Похоже, к этому давно всё шло: после Юлиной смерти Мики находился на территории своей бабушки, и как Слава не пытался забрать его к ним, мама упиралась: «Вот получишь официальное разрешение на усыновление, тогда и поговорим». Они ещё не предполагали, что мама собирается судиться за это разрешение.

Льву казалось, что тот период их жизни похож на ад даже больше, чем два года медленного угасания Юли, но потом, оглядываясь назад, он понимал: только эти судебные тяжбы и держали Славу наплаву. Он злился, он боролся, он жаждал справедливости – все эти эмоции позволяли не утонуть ему в других, куда более тяжелых и засасывающих. Может быть, и его матери – тоже. В какой-то момент Лев укрепился в мысли, что это был игрушечный суд, где два самых близких человека пытались не впасть в отчаяние от потери третьего. Дело было вообще не в Мики.

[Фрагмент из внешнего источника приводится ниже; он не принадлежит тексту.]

(** The loop over the models of one policy; [routed] is the set of models that
    have a route. The first policy with segments takes the model. *)
Fixpoint route_models (policy : ModelRoutingPolicy) (segments : list CompiledRoutingProfile)
    (models : list string) (routed : gset string) :
    list CompiledModelRoutingPolicy * gset string :=
  match models with
  | [] => ([], routed)
  | model :: models =>
      if bool_decide (model ∈ routed) then route_models policy segments models routed
      else if bool_decide (segments = []) then route_models policy segments models routed
      else let '(l, routed) := route_models policy segments models ({[model]} ∪ routed) in
           (compiled_policy policy model segments :: l, routed)
  end.

Fixpoint route_policies (compiled_profiles : gmap Uuid CompiledRoutingProfile) (known_models : list string)
    (policies : list ModelRoutingPolicy) (routed : gset string) :
    list CompiledModelRoutingPolicy * gset string :=
  match policies with
  | [] => ([], routed)
  | policy :: policies =>
      let '(l, routed) := route_models policy (fallback_segments compiled_profiles policy)
                            (policy_models known_models policy) routed in
      let '(l', routed) := route_policies compiled_profiles known_models policies routed in
      (l ++ l', routed)
  end.

(** The known models that are left go to the default policy; the set does not
    grow, since the list has no duplicates. *)
Definition route_rest (policy : ModelRoutingPolicy) (segments : list CompiledRoutingProfile)
    (known_models : list string) (routed : gset string) : list CompiledModelRoutingPolicy :=
  if bool_decide (segments = []) then []
  else (λ model, compiled_policy policy model segments)
         <$> List.filter (λ model, negb (bool_decide (model ∈ routed))) known_models.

Но тогда, в моменте, казалось, что дело в нём. Ребёнка таскали в органы опеки для проведения психологических экспертиз. Всё, что Лев знал об этих экспертизах: Мики спрашивали, с кем он хочет жить, а Мики отвечал: «Я не знаю». Однажды Слава столкнулся с матерью в коридоре отдела опеки и спросил, зачем она это затеяла. Та ответила: - Тебе нельзя воспитывать ребёнка.

- Почему?

- Ты сам знаешь, почему.

Разговор получился коротким.

В ожидании суда Слава виделся с ребёнком несколько раз: мама лично приводила его утром и забирала вечером. Иногда ночами, зная, что на следующий день он увидит Мики, Слава заводил со Львом странные разговоры:

- А что будет, если я его не верну обратно?

- Это как? – не понял Лев.

- Не знаю. Куплю билеты и улечу с ним куда-нибудь. Где не нужна виза? Скроюсь с ним в другой стране.

- Это будет похищение, – не на шутку встревожился Лев. – Не делай глупостей, так ты точно ничего не добьешься.

- А по-другому добьюсь? – шептал Слава. – У неё все козыри.